◆ Data to examine
● ● ● ● ● ● ●

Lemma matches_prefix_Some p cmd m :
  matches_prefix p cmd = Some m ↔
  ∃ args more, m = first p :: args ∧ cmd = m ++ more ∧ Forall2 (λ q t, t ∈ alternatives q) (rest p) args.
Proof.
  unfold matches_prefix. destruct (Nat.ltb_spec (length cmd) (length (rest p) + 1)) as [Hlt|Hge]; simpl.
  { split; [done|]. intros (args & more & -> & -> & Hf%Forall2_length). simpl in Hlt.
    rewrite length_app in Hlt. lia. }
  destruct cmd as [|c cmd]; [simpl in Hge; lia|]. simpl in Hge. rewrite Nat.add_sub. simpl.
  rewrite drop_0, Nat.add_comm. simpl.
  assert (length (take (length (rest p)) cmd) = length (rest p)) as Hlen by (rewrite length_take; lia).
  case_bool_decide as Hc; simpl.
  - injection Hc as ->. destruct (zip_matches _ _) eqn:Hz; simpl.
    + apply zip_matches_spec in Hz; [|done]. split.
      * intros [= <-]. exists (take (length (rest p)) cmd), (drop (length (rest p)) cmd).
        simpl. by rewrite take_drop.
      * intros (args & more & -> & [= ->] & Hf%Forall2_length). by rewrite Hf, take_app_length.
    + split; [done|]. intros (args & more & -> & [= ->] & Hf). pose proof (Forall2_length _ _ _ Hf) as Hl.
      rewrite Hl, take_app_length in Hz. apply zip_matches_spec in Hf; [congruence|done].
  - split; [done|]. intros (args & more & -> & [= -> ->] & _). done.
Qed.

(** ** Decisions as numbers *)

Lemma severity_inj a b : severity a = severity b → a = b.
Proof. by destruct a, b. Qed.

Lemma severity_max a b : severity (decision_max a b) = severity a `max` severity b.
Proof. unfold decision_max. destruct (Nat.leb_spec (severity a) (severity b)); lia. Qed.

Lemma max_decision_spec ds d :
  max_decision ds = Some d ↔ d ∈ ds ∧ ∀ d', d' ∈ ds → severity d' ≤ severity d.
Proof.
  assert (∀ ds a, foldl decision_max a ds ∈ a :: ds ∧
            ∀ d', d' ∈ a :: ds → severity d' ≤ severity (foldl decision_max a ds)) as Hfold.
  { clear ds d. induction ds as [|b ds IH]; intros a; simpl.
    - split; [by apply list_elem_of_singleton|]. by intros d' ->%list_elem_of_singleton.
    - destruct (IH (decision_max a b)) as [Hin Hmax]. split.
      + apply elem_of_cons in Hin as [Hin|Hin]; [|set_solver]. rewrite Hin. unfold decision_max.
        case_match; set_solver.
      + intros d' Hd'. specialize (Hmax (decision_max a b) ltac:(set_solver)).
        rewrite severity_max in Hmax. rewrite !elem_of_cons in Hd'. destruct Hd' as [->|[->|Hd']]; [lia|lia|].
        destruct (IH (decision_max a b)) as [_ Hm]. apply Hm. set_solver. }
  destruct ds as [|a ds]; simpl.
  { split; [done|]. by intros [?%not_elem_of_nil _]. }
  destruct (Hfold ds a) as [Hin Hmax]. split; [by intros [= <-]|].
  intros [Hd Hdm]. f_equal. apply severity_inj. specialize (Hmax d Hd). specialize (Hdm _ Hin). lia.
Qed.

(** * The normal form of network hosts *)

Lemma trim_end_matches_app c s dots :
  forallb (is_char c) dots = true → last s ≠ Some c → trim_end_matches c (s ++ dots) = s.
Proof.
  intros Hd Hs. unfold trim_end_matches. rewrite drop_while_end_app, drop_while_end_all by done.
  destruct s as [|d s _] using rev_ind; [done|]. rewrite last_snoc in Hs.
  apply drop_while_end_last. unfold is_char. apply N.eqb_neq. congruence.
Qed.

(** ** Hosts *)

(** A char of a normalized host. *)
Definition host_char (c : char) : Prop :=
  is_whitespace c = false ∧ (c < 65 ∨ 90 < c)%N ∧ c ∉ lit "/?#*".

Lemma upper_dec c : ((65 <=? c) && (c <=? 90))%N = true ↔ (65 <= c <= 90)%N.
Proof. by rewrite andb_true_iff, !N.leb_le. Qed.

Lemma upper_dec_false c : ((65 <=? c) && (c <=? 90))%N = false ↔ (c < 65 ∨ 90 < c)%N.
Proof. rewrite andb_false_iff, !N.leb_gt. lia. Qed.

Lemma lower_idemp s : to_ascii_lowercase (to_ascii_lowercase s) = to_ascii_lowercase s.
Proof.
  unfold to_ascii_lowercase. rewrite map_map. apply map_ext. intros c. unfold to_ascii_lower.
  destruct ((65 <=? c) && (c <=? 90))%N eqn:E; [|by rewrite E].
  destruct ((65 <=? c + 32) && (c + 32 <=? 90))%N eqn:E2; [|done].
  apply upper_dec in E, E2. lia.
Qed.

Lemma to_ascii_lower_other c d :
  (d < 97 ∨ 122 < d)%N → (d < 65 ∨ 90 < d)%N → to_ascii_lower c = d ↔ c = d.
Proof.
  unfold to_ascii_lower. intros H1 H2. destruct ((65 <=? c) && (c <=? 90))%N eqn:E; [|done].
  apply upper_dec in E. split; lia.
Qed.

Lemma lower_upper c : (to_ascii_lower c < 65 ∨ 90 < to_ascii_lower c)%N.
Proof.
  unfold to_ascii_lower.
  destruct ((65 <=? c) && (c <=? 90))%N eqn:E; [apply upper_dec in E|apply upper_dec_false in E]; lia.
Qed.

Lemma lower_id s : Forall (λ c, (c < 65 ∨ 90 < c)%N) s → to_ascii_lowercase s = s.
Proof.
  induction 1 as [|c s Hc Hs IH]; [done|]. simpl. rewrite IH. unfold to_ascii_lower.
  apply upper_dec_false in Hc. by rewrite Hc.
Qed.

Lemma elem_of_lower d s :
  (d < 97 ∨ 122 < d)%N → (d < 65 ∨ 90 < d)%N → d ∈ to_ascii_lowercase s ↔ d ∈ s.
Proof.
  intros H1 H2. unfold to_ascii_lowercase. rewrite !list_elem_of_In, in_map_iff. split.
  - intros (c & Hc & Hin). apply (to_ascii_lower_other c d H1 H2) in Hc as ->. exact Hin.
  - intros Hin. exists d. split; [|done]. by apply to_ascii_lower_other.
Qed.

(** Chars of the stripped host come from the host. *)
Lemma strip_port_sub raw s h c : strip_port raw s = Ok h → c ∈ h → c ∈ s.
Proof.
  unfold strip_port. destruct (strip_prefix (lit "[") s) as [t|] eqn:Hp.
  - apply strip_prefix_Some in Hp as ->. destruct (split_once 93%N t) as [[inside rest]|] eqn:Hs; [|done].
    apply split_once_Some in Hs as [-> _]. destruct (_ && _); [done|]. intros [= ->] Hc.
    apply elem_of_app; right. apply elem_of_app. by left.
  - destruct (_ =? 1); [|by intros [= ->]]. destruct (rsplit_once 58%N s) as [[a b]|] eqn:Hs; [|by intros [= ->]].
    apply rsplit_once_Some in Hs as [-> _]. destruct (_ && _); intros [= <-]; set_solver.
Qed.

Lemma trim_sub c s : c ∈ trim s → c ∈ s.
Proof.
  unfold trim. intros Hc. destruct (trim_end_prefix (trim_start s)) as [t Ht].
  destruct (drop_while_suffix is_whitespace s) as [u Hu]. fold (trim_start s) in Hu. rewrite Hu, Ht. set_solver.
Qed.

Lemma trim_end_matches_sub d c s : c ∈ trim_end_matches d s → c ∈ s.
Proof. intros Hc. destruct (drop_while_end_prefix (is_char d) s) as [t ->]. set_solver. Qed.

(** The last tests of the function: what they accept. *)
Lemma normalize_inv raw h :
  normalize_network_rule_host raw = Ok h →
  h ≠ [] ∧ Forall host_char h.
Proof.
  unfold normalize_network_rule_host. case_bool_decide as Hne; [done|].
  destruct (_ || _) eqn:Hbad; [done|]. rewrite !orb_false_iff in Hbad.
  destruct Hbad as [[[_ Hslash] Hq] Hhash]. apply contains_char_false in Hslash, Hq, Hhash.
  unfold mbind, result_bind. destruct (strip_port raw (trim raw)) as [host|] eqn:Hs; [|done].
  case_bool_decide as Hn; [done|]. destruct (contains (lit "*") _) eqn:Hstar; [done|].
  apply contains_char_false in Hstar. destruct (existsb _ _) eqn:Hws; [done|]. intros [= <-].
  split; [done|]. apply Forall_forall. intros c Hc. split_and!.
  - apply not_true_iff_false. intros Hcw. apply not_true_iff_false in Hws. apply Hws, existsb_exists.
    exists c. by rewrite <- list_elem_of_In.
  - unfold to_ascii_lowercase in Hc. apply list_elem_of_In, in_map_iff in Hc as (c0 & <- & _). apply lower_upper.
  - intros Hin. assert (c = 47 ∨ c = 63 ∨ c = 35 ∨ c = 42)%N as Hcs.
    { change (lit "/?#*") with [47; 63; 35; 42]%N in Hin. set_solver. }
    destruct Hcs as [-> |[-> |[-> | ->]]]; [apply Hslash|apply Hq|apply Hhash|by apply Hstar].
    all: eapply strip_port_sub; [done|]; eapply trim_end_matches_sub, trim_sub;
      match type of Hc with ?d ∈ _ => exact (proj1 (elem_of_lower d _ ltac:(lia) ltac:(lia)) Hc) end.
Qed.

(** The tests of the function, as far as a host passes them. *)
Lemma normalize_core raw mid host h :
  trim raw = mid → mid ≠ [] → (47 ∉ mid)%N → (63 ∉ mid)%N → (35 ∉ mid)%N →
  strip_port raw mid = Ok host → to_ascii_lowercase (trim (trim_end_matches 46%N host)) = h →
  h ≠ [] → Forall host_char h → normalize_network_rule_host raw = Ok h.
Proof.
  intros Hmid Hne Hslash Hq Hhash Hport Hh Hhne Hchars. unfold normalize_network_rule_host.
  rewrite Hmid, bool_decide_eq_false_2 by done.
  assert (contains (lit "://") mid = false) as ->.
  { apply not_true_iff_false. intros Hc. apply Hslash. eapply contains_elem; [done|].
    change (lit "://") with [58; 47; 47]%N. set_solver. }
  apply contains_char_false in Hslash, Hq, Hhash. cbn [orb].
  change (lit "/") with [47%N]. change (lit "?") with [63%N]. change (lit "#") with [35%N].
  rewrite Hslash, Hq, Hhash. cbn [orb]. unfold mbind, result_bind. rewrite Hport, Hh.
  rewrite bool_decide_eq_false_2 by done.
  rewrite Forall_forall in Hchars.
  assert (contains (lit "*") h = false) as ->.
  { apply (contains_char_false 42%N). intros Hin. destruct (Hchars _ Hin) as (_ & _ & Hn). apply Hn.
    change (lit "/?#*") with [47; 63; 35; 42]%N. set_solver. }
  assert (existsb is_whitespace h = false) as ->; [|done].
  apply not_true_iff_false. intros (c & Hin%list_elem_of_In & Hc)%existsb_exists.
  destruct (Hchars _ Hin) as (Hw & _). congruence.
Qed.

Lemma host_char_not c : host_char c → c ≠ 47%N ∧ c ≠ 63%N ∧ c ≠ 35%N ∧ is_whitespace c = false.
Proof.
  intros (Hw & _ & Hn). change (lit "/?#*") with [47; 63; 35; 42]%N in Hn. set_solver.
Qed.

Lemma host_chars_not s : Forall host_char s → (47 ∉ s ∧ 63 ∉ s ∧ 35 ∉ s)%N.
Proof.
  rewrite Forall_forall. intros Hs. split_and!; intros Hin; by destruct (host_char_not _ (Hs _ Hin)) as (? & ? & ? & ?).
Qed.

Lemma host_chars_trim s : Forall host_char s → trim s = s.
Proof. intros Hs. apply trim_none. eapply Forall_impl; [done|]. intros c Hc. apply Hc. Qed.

● ● ● ● ● ● ●

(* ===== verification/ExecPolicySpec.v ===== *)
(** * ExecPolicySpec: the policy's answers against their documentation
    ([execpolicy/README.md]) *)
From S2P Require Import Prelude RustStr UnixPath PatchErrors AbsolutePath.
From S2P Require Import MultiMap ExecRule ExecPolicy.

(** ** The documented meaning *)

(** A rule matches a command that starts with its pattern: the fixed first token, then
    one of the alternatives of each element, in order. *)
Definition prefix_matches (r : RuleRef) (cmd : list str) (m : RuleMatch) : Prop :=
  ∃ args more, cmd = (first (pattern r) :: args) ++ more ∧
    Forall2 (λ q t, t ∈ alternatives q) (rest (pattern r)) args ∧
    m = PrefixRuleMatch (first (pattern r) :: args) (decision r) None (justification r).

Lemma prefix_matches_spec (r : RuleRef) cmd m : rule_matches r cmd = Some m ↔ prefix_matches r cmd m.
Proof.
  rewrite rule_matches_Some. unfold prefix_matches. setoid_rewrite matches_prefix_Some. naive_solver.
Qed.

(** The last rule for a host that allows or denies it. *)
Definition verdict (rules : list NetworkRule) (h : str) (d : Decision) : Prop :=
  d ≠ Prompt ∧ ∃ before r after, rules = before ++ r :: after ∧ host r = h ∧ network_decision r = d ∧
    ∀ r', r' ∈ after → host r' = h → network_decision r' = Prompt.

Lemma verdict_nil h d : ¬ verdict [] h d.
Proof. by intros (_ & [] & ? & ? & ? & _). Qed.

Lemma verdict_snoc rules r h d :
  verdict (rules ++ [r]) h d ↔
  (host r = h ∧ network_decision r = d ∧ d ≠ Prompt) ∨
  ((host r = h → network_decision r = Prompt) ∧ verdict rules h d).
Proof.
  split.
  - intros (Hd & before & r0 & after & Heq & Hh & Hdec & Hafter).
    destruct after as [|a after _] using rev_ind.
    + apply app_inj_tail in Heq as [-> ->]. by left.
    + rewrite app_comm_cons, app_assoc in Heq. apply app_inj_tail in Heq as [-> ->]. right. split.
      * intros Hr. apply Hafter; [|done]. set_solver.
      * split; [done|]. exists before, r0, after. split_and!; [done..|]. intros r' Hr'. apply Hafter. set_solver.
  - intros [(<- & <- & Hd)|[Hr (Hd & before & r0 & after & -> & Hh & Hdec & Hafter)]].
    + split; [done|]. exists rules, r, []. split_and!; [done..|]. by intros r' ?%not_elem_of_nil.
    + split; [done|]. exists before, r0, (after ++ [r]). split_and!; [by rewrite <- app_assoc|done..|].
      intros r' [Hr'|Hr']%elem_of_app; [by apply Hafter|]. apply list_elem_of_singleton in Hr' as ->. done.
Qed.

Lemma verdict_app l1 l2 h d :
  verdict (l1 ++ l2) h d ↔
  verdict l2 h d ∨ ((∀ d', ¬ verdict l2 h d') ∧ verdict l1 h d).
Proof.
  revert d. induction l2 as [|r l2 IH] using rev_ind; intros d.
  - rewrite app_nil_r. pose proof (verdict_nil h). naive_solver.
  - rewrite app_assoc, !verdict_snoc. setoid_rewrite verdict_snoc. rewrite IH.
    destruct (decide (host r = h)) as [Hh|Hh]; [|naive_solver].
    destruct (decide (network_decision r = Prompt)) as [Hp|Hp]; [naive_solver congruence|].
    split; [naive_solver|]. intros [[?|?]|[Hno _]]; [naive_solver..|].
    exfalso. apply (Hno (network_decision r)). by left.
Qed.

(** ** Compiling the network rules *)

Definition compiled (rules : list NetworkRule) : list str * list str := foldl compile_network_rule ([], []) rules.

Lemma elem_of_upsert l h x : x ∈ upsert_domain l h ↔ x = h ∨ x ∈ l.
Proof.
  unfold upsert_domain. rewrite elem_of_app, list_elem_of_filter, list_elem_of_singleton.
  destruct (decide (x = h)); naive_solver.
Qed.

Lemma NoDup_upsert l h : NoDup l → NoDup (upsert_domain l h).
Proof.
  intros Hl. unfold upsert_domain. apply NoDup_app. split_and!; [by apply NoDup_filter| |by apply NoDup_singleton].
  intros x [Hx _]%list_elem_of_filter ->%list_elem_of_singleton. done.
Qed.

● ● ● ● ● ● ●

◆ Required action
Could you repeat exactly the lines in the listing above from the one with "- split; [by" down to the one with "destruct ds as [|a ds]; simpl."? Include both of those lines.

◆ Response box
    - split; [by apply list_elem_of_singleton|]. by intros d' ->%list_elem_of_singleton.
    - destruct (IH (decision_max a b)) as [Hin Hmax]. split.
      + apply elem_of_cons in Hin as [Hin|Hin]; [|set_solver]. rewrite Hin. unfold decision_max.
        case_match; set_solver.
      + intros d' Hd'. specialize (Hmax (decision_max a b) ltac:(set_solver)).
        rewrite severity_max in Hmax. rewrite !elem_of_cons in Hd'. destruct Hd' as [->|[->|Hd']]; [lia|lia|].
        destruct (IH (decision_max a b)) as [_ Hm]. apply Hm. set_solver. }
  destruct ds as [|a ds]; simpl.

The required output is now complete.